Search the material for the string "unfold" and copy each line where it occurs.

- Provided information:
----------

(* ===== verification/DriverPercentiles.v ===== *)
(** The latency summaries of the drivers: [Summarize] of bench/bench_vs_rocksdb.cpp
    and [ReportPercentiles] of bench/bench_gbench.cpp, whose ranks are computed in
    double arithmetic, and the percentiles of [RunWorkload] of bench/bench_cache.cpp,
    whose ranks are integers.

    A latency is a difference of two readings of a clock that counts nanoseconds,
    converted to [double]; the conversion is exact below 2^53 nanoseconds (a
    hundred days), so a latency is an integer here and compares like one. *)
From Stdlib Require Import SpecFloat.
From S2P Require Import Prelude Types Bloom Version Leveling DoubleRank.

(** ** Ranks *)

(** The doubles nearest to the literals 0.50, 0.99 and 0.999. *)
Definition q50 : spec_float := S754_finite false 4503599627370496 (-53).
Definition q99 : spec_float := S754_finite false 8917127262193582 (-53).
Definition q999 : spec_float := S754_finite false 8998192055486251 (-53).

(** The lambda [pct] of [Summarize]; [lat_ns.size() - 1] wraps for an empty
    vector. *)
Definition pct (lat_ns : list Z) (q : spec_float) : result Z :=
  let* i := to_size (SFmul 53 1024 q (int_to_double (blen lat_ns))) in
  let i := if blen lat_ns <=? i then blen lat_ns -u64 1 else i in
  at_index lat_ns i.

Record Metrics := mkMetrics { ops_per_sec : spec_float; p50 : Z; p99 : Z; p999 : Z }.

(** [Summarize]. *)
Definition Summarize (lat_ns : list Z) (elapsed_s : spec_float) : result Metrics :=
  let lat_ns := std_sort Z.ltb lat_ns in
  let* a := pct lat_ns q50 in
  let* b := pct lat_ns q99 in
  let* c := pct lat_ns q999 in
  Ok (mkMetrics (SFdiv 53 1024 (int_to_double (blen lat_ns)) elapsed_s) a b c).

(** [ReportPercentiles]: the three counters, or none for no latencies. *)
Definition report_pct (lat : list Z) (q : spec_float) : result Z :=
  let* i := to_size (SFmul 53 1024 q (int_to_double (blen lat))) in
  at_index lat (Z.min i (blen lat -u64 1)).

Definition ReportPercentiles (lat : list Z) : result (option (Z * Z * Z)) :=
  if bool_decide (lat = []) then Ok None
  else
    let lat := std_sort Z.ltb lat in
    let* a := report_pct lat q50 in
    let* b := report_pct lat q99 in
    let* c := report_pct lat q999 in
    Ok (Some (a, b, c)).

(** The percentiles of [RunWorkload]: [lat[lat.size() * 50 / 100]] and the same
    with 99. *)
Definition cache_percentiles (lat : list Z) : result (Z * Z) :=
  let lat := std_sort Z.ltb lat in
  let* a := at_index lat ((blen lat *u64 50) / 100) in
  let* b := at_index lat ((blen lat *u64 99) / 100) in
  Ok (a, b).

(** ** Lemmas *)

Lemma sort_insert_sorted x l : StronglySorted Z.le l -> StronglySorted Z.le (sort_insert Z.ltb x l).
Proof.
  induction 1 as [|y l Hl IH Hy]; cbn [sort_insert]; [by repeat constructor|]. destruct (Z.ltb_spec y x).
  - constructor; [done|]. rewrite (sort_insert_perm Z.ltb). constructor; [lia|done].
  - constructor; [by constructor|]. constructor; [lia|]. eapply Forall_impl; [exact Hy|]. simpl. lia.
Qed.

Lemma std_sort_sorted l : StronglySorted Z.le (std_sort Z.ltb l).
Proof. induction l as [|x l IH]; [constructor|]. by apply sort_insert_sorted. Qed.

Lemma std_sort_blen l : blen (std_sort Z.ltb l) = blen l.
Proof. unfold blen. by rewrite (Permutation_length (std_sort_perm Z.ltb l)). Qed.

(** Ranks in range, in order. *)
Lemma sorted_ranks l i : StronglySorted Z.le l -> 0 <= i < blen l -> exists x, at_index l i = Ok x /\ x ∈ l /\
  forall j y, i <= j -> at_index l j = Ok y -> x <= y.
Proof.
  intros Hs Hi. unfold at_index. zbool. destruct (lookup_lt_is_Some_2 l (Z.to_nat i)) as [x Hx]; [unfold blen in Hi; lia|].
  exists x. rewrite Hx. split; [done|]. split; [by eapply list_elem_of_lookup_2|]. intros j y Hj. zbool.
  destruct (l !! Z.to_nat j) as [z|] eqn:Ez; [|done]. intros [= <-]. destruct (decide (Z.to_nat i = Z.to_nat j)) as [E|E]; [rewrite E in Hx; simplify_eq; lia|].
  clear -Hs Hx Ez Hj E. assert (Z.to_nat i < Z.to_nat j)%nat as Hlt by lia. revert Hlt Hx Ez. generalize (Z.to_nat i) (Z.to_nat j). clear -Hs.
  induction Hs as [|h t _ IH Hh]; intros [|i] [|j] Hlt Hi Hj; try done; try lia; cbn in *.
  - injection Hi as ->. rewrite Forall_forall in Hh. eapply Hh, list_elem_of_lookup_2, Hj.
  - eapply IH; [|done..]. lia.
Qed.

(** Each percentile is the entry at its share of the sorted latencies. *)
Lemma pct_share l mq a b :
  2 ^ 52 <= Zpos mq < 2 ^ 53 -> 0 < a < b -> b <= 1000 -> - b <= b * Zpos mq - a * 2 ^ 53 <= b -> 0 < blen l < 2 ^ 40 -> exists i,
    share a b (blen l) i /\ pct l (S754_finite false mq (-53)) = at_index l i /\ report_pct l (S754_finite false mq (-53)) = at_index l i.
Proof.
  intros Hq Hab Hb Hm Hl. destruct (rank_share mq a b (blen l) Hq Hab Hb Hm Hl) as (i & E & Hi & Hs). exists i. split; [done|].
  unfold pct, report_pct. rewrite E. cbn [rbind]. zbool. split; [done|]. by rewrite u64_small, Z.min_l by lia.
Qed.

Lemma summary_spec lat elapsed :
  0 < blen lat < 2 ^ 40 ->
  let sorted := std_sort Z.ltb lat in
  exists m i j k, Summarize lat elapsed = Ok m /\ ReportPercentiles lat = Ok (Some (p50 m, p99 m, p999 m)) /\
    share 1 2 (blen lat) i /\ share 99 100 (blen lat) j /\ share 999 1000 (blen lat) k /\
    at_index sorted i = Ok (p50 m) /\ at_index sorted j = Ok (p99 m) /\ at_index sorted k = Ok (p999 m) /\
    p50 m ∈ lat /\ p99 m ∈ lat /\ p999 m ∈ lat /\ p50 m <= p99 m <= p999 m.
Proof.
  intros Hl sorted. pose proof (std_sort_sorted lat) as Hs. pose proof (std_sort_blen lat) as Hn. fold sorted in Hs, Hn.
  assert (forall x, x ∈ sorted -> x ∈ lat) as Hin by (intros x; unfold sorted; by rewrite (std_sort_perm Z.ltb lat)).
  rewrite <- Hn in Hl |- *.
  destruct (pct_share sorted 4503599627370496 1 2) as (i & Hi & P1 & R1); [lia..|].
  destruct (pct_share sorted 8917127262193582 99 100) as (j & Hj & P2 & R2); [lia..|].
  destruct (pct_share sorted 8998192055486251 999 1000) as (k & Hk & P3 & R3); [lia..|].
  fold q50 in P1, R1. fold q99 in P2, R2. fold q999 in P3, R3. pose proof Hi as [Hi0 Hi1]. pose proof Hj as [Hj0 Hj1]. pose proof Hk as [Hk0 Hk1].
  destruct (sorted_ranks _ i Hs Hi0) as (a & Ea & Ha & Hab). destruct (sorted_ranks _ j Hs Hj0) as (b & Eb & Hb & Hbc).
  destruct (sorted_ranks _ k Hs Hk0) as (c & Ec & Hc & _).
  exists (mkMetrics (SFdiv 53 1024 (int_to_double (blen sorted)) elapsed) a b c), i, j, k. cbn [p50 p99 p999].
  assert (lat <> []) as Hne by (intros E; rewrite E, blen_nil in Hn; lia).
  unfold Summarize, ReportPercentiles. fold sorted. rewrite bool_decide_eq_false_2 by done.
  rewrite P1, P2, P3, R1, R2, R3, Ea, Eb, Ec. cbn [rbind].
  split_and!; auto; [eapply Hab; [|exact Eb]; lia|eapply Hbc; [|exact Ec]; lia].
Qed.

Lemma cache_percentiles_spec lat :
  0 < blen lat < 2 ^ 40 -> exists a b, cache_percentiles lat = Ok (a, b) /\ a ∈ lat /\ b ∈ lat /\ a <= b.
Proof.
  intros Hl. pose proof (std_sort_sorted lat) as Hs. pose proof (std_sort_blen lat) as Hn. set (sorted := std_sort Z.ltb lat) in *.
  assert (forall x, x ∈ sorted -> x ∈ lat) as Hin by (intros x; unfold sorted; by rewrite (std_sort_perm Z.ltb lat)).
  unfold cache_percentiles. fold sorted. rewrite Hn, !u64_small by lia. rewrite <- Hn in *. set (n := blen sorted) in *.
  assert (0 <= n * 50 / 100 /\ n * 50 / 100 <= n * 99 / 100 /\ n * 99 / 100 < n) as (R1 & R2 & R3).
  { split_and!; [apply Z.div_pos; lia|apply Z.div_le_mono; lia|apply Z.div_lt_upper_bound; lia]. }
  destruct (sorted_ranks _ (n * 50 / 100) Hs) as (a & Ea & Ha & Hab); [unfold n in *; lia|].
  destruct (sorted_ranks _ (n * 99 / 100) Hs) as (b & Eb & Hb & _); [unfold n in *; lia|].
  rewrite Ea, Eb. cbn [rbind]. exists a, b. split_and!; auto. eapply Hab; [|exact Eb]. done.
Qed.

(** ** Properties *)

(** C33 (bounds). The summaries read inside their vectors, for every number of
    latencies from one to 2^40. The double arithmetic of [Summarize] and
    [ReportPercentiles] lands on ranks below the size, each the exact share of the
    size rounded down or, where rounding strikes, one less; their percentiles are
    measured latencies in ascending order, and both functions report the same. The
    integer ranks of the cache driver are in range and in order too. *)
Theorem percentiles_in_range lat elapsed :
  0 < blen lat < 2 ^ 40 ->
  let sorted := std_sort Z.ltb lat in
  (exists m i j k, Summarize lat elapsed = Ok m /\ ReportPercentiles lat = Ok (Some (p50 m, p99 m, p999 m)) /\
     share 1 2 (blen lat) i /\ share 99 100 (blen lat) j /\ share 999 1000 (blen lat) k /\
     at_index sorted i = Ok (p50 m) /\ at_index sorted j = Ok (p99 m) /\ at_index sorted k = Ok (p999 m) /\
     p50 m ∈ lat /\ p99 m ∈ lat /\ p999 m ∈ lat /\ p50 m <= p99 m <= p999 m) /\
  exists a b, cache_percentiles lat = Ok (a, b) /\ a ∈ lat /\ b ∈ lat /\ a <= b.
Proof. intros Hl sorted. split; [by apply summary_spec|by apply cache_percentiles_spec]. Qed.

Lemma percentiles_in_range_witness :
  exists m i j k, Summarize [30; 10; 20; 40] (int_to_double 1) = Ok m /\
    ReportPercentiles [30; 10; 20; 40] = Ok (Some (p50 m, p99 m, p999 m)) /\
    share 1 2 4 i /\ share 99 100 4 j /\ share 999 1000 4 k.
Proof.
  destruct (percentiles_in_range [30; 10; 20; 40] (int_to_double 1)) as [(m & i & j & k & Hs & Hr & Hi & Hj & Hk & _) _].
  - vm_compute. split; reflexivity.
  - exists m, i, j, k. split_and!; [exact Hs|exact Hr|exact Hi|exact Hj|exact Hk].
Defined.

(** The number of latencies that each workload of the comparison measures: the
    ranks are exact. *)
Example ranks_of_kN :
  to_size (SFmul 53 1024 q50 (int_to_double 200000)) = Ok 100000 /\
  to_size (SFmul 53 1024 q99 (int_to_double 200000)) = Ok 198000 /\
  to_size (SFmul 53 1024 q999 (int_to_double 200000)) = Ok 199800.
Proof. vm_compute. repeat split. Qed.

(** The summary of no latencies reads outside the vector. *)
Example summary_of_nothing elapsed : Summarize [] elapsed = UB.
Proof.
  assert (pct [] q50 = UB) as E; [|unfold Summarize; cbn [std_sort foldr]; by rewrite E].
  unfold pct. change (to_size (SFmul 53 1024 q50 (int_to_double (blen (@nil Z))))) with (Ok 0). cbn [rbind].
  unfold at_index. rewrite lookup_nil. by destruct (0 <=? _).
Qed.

----------

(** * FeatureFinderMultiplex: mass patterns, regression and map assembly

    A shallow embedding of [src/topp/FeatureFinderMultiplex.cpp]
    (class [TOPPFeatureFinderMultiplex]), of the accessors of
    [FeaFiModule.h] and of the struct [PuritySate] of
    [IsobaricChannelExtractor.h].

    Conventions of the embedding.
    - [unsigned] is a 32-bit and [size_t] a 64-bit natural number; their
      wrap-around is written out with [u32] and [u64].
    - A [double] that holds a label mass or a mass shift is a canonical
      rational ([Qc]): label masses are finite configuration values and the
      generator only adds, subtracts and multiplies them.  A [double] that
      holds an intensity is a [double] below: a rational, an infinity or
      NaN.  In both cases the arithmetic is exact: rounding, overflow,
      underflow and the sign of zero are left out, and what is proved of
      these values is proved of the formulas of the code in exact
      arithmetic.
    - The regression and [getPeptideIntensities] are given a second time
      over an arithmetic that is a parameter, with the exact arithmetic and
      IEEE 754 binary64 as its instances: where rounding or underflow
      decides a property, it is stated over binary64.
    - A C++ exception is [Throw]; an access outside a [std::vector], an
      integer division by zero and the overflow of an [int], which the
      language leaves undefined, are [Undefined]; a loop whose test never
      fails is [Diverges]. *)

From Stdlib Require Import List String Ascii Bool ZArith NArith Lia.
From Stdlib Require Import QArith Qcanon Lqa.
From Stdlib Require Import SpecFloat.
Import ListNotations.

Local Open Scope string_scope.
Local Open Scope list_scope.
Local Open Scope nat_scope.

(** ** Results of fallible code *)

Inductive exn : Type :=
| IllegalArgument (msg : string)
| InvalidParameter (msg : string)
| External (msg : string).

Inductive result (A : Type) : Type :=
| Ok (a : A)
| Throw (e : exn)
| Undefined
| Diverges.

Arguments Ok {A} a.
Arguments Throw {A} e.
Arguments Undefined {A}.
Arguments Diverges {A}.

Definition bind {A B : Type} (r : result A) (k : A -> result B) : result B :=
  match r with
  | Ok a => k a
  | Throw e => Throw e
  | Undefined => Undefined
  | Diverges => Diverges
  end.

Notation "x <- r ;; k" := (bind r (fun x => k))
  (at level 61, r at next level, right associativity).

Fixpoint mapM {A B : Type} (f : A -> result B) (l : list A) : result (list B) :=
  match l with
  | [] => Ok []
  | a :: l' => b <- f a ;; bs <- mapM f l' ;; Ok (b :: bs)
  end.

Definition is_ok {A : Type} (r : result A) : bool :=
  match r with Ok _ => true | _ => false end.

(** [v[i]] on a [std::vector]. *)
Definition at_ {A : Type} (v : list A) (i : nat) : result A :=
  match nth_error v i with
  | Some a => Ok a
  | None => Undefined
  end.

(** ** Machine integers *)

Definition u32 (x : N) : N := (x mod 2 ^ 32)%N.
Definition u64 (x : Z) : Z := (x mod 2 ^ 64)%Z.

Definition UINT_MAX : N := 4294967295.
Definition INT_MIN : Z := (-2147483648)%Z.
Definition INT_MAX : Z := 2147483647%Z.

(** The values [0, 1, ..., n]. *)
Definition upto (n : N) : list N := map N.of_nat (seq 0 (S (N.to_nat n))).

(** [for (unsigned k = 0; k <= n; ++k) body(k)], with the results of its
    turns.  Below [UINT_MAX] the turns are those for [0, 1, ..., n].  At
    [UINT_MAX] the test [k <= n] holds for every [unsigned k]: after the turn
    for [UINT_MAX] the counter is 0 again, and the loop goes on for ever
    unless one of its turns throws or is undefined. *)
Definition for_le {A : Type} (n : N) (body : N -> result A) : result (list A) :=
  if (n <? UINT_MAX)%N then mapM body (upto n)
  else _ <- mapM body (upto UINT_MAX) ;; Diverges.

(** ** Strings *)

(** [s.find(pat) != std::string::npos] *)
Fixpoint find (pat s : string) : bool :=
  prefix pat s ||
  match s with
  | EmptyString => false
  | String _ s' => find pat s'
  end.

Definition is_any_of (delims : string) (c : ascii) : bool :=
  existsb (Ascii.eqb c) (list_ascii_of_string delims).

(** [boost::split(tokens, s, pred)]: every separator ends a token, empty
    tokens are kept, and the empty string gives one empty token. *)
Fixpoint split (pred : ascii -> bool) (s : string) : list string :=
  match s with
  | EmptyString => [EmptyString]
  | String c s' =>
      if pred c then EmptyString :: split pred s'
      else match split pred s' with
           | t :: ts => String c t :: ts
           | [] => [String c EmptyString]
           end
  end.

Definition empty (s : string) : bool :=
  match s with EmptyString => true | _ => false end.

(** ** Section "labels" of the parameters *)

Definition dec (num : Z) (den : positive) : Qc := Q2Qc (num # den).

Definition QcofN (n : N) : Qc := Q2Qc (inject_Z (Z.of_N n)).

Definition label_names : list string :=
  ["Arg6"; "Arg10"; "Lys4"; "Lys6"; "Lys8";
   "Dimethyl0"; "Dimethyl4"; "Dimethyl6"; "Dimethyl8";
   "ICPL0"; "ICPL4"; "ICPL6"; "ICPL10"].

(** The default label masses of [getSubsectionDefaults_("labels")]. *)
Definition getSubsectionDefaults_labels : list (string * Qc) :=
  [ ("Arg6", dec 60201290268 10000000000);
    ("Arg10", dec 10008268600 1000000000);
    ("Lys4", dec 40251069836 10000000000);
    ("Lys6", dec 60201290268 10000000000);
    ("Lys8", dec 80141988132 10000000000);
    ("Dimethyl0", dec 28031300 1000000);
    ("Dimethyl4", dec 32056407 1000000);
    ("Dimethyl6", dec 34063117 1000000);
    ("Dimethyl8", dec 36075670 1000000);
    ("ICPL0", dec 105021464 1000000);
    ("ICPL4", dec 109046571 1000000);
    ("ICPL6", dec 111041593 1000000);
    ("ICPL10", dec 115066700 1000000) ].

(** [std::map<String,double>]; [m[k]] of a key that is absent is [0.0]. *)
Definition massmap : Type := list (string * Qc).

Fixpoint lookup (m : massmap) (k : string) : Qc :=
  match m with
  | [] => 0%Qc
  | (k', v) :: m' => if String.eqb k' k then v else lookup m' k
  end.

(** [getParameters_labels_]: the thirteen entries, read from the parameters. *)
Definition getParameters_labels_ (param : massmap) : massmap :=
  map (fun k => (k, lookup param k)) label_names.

----------

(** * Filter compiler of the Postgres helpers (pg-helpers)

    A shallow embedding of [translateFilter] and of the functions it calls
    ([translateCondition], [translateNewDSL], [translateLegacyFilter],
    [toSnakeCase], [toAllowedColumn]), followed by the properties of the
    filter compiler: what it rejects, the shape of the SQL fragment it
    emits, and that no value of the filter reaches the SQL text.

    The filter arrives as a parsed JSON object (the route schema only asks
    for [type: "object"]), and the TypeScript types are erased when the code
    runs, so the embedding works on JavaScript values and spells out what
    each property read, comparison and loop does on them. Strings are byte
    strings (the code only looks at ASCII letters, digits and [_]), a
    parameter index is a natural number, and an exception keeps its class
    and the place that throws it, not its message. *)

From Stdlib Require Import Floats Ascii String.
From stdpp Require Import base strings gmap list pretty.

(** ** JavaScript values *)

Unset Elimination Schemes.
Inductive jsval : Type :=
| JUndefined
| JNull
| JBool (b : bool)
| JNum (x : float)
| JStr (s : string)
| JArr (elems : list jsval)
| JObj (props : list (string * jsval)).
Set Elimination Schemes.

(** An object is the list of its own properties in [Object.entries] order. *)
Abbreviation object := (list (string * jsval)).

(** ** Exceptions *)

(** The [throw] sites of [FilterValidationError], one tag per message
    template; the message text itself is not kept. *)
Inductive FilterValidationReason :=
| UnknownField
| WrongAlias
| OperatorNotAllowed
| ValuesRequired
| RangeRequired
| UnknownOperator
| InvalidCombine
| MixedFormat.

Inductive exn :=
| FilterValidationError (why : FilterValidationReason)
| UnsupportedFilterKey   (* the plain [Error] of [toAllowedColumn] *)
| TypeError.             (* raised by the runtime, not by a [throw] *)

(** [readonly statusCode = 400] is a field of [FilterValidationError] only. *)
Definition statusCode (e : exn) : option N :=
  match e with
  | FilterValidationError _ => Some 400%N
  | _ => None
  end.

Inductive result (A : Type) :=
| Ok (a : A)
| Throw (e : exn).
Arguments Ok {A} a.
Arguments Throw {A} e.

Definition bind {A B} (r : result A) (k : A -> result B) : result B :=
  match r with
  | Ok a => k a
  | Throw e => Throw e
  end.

----------

- Solution:
Proof. unfold blen. by rewrite (Permutation_length (std_sort_perm Z.ltb l)). Qed.
  intros Hs Hi. unfold at_index. zbool. destruct (lookup_lt_is_Some_2 l (Z.to_nat i)) as [x Hx]; [unfold blen in Hi; lia|].
  unfold pct, report_pct. rewrite E. cbn [rbind]. zbool. split; [done|]. by rewrite u64_small, Z.min_l by lia.
  assert (forall x, x ∈ sorted -> x ∈ lat) as Hin by (intros x; unfold sorted; by rewrite (std_sort_perm Z.ltb lat)).
  unfold Summarize, ReportPercentiles. fold sorted. rewrite bool_decide_eq_false_2 by done.
  assert (forall x, x ∈ sorted -> x ∈ lat) as Hin by (intros x; unfold sorted; by rewrite (std_sort_perm Z.ltb lat)).
  unfold cache_percentiles. fold sorted. rewrite Hn, !u64_small by lia. rewrite <- Hn in *. set (n := blen sorted) in *.
  destruct (sorted_ranks _ (n * 50 / 100) Hs) as (a & Ea & Ha & Hab); [unfold n in *; lia|].
  destruct (sorted_ranks _ (n * 99 / 100) Hs) as (b & Eb & Hb & _); [unfold n in *; lia|].
  assert (pct [] q50 = UB) as E; [|unfold Summarize; cbn [std_sort foldr]; by rewrite E].
  unfold pct. change (to_size (SFmul 53 1024 q50 (int_to_double (blen (@nil Z))))) with (Ok 0). cbn [rbind].
  unfold at_index. rewrite lookup_nil. by destruct (0 <=? _).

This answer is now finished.